(* ===== verification/TokenEndpoint.v ===== *)
(** internal/handlers/oauth_handler.go and the device-facing part of
    oauth_device_handler.go: the token, introspection, revocation, userinfo,
    discovery, key and device authorization endpoints. Log lines and metrics
    are left out. *)
From S2P Require Import Prelude GoStd Models Effects Store Libraries JwtKeys AuditTrail Http.
From S2P Require Import Scope AuthService DeviceFlow Mfa ClientService HandlerSecurity.

Open Scope Z_scope.

(** OAuthHandler. The services it holds are those of this library; [oh_mfa]
    and [oh_secrets] are the keys of the second factor service, if there is
    one, and the client secret cache, if it could be made. *)
Record OAuthHandler := MkOAuthHandler {
  oh_cfg : Config;
  oh_authService : authServiceImpl;
  oh_mfaService : option Keys;
  oh_events : Recorder;
  oh_secrets : option clientSecretCache
}.

(** registration_handler.go: responses with credentials are not cached. *)
Definition noStore (w : Response) : Response :=
  Header (Header w "Cache-Control" "no-store") "Pragma" "no-cache".

Section Handler.
Context `{Env} `{UuidLib} `{JwtLib} `{UnicodeTables} `{BcryptLib}.
Context (h : OAuthHandler) (c : Request).

(** On failure the 401 response, otherwise what [k] does with the client. *)
Definition authenticateClient (w : Response) (tenantID : uuid) (k : Client -> prog Response)
    : prog Response :=
  let refuse (description : string) : prog Response :=
    mret (oauth_error (Header w "WWW-Authenticate" ("Basic realm=" +:+ in_quotes "oauth"))
            StatusUnauthorized "invalid_client" description) in
  match clientCredentialsFromRequest c with
  | None => refuse "Client authentication required"
  | Some (clientID, clientSecret) =>
    client ← attempt (ValidateClient (oh_secrets h) tenantID clientID clientSecret);
    match client with
    | inr _ => refuse "Client authentication failed"
    | inl client => k client
    end
  end.

(** [HasGrantType], with the refusal its callers share. *)
Definition require_grant (w : Response) (client : Client) (grant name : string)
    (k : prog Response) : prog Response :=
  if negb (HasGrantType client grant) then
    mret (oauth_error w StatusBadRequest "unauthorized_client"
            ("Client is not authorized for the " +:+ name +:+ " grant"))
  else k.

Definition handleAuthorizationCodeGrant (w : Response) (tenantID : uuid) : prog Response :=
  let code := PostForm c "code" in
  let redirectURI := PostForm c "redirect_uri" in
  let codeVerifier := PostForm c "code_verifier" in
  authenticateClient w tenantID (fun client =>
  require_grant w client "authorization_code" "authorization_code" (
  tokenResponse ← attempt (ExchangeAuthorizationCode (oh_authService h) tenantID code
                             (uuid_String (cl_ID client)) "" redirectURI codeVerifier);
  mret match tokenResponse with
       | inr err =>
         oauth_error w StatusBadRequest "invalid_grant"
           (if err ==? (ErrPKCEVerificationFailed : error) then "PKCE verification failed"
            else "Authorization code is invalid or expired")
       | inl tokenResponse => c_JSON w StatusOK (PToken tokenResponse)
       end)).

Definition handleRefreshTokenGrant (w : Response) (tenantID : uuid) : prog Response :=
  let refreshToken := PostForm c "refresh_token" in
  let requestedScope := PostForm c "scope" in
  authenticateClient w tenantID (fun client =>
  require_grant w client "refresh_token" "refresh_token" (
  tokenResponse ← attempt (RefreshTokens (oh_authService h) tenantID refreshToken
                             (uuid_String (cl_ID client)) requestedScope);
  mret match tokenResponse with
       | inr err =>
         if err ==? (ErrInvalidScope : error) then
           oauth_error w StatusBadRequest "invalid_scope"
             "Requested scope exceeds the originally granted scope"
         else oauth_error w StatusBadRequest "invalid_grant" "Refresh token is invalid or expired"
       | inl tokenResponse => c_JSON w StatusOK (PToken tokenResponse)
       end)).

Definition handleClientCredentialsGrant (w : Response) (tenantID : uuid) : prog Response :=
  let scope := PostForm c "scope" in
  authenticateClient w tenantID (fun client =>
  if cl_IsPublic client then
    mret (oauth_error w StatusUnauthorized "invalid_client"
            "Public clients cannot use the client_credentials grant")
  else
  require_grant w client "client_credentials" "client_credentials" (
  match ValidateScopeForClient client scope with
  | inr _ => mret (oauth_error w StatusBadRequest "invalid_scope"
                     "Requested scope is not allowed for this client")
  | inl grantedScope =>
    tokenResponse ← attempt (GenerateClientCredentialsTokens (oh_authService h) tenantID client
                               grantedScope);
    mret match tokenResponse with
         | inr _ => oauth_error w StatusInternalServerError "server_error"
                      "Failed to generate tokens"
         | inl tokenResponse => c_JSON w StatusOK (PToken tokenResponse)
         end
  end)).

(** The polling errors a device acts on. *)
Definition device_error (w : Response) (err : error) : Response :=
  let code := c_JSON w StatusBadRequest in
  if err ==? (ErrAuthorizationPending : error) then code (PErrorCode "authorization_pending")
  else if err ==? (ErrSlowDown : error) then code (PErrorCode "slow_down")
  else if err ==? (ErrExpiredDeviceCode : error) then code (PErrorCode "expired_token")
  else if err ==? (ErrDeviceAccessDenied : error) then code (PErrorCode "access_denied")
  else oauth_error w StatusBadRequest "invalid_grant" "Device code is invalid".

Definition handleDeviceCodeGrant (w : Response) (tenantID : uuid) : prog Response :=
  let deviceCode := PostForm c "device_code" in
  if deviceCode ==? "" then
    mret (oauth_error w StatusBadRequest "invalid_request" "device_code is required")
  else
  authenticateClient w tenantID (fun client =>
  require_grant w client GrantTypeDeviceCode "device_code" (
  tokenResponse ← attempt (ExchangeDeviceCode (oh_authService h) tenantID client deviceCode);
  mret match tokenResponse with
       | inr err => device_error w err
       | inl tokenResponse => c_JSON w StatusOK (PToken tokenResponse)
       end)).

Definition handleTokenExchangeGrant (w : Response) (tenantID : uuid) : prog Response :=
  authenticateClient w tenantID (fun client =>
  if cl_IsPublic client then
    mret (oauth_error w StatusUnauthorized "invalid_client"
            "Token exchange requires a confidential client")
  else
  require_grant w client GrantTypeTokenExchange "token-exchange" (
  let subjectToken := PostForm c "subject_token" in
  let subjectTokenType := PostForm c "subject_token_type" in
  let requestedTokenType := PostForm c "requested_token_type" in
  let requestedScope := PostForm c "scope" in
  if (subjectToken ==? "") || (subjectTokenType ==? "") then
    mret (oauth_error w StatusBadRequest "invalid_request"
            "subject_token and subject_token_type are required")
  else if (requestedTokenType !=? "") && (requestedTokenType !=? TokenTypeAccessToken) then
    mret (oauth_error w StatusBadRequest "invalid_request"
            "Only access tokens can be issued by this server")
  else
  response ← attempt (ExchangeToken (oh_authService h) tenantID client subjectToken
                        subjectTokenType requestedScope);
  mret match response with
       | inr err =>
         if err ==? (ErrInvalidScope : error) then
           oauth_error w StatusBadRequest "invalid_scope"
             "Requested scope exceeds the subject token or client registration"
         else oauth_error w StatusBadRequest "invalid_grant" "Subject token is invalid or expired"
       | inl response => c_JSON w StatusOK (PTokenExchange response)
       end)).

(** POST /oauth/token, behind [noStore]. *)
Definition HandleToken (w : Response) : prog Response :=
  let w := noStore w in
  match GetTenantID c with
  | None => mret (oauth_error w StatusBadRequest "invalid_request"
                    "Tenant context required — provide X-Tenant-ID header")
  | Some tenantID =>
    let grantType := PostForm c "grant_type" in
    if grantType ==? "authorization_code" then handleAuthorizationCodeGrant w tenantID
    else if grantType ==? "refresh_token" then handleRefreshTokenGrant w tenantID
    else if grantType ==? "client_credentials" then handleClientCredentialsGrant w tenantID
    else if grantType ==? GrantTypeDeviceCode then handleDeviceCodeGrant w tenantID
    else if grantType ==? GrantTypeTokenExchange then handleTokenExchangeGrant w tenantID
    else mret (oauth_error w StatusBadRequest "unsupported_grant_type" "Grant type not supported")
  end.

(** POST /oauth/device_authorization, behind [noStore]. *)
Definition HandleDeviceAuthorization (w : Response) : prog Response :=
  let w := noStore w in
  match GetTenantID c with
  | None => mret (oauth_error w StatusBadRequest "invalid_request"
                    "Tenant context required — provide X-Tenant-ID header")
  | Some tenantID =>
    authenticateClient w tenantID (fun client =>
    require_grant w client GrantTypeDeviceCode "device_code" (
    match ValidateScopeForClient client (PostForm c "scope") with
    | inr _ => mret (oauth_error w StatusBadRequest "invalid_scope"
                       "Requested scope is not allowed for this client")
    | inl grantedScope =>
      response ← attempt (CreateDeviceAuthorization (oh_authService h) tenantID client grantedScope);
      mret match response with
           | inr _ => oauth_error w StatusInternalServerError "server_error"
                        "Failed to start device authorization"
           | inl response => c_JSON w StatusOK (PDevice response)
           end
    end))
  end.

Definition bearerError (w : Response) (status : Z) (code scope : string) : Response :=
  let challenge := "Bearer realm=" +:+ in_quotes (cfg_ServerURL (oh_cfg h))
                   +:+ ", error=" +:+ in_quotes code in
  let challenge := if scope !=? "" then challenge +:+ ", scope=" +:+ in_quotes scope else challenge in
  c_JSON (Header w "WWW-Authenticate" challenge) status (PErrorCode code).

Definition HandleUserInfo (w : Response) : prog Response :=
  match GetTenantID c with
  | None => mret (bearerError w StatusUnauthorized "invalid_token" "")
  | Some tenantID =>
    let authHeader := GetHeader c "Authorization" in
    if negb (has_prefix "Bearer " authHeader) then
      mret (c_JSON (Header w "WWW-Authenticate"
                      ("Bearer realm=" +:+ in_quotes (cfg_ServerURL (oh_cfg h))))
              StatusUnauthorized (PErrorCode "invalid_request"))
    else
    let token := TrimPrefix "Bearer " authHeader in
    userInfo ← attempt (GetUserInfo (oh_authService h) tenantID token);
    mret match userInfo with
         | inl userInfo => c_JSON w StatusOK (PUserInfo userInfo)
         | inr err =>
           if errors_Is err ErrInsufficientScope
           then bearerError w StatusForbidden "insufficient_scope" "openid"
           else bearerError w StatusUnauthorized "invalid_token" ""
         end
  end.

Definition HandleDiscovery (w : Response) : prog Response :=
  discovery ← attempt (GetDiscoveryDocument (oh_authService h));
  mret match discovery with
       | inr _ => c_JSON w StatusInternalServerError (PErrorCode "server_error")
       | inl discovery => c_JSON w StatusOK (PDiscovery discovery)
       end.

Definition HandleJWKS (w : Response) : prog Response :=
  jwks ← attempt (GetJWKS (oh_authService h));
  mret match jwks with
       | inr _ => c_JSON w StatusInternalServerError (PErrorCode "server_error")
       | inl jwks => c_JSON (Header w "Cache-Control" "public, max-age=900") StatusOK (PJWKS jwks)
       end.

(** POST /oauth/introspect, behind [noStore]. *)
Definition HandleIntrospect (w : Response) : prog Response :=
  let w := noStore w in
  match GetTenantID c with
  | None => mret (oauth_error w StatusBadRequest "invalid_request"
                    "Tenant context required — provide X-Tenant-ID header")
  | Some tenantID =>
    authenticateClient w tenantID (fun client =>
    if cl_IsPublic client then
      mret (oauth_error w StatusUnauthorized "invalid_client"
              "Introspection requires a confidential client")
    else
    let token := PostForm c "token" in
    if token ==? "" then mret (c_JSON w StatusBadRequest (PErrorCode "invalid_request"))
    else
    introspection ← attempt (IntrospectToken (oh_authService h) tenantID token);
    mret match introspection with
         | inr _ => c_JSON w StatusOK PInactive
         | inl introspection => c_JSON w StatusOK (PIntrospection introspection)
         end)
  end.

Definition HandleRevoke (w : Response) : prog Response :=
  match GetTenantID c with
  | None => mret (c_JSON w StatusUnauthorized (PErrorCode "invalid_client"))
  | Some tenantID =>
    authenticateClient w tenantID (fun client =>
    let token := PostForm c "token" in
    let tokenTypeHint := PostForm c "token_type_hint" in
    if token ==? "" then mret (c_JSON w StatusBadRequest (PErrorCode "invalid_request"))
    else
    ignore (RevokeToken (oh_authService h) tenantID token tokenTypeHint (cl_ID client)) ;;
    mret (w <| rs_Status := StatusOK |>))
  end.
End Handler.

====

* Requirement *
Each line in the listing above that includes the word "grantedScope" needs to be copied out.

* Your solution *
  | inl grantedScope =>
                               grantedScope);
    | inl grantedScope =>
      response ← attempt (CreateDeviceAuthorization (oh_authService h) tenantID client grantedScope);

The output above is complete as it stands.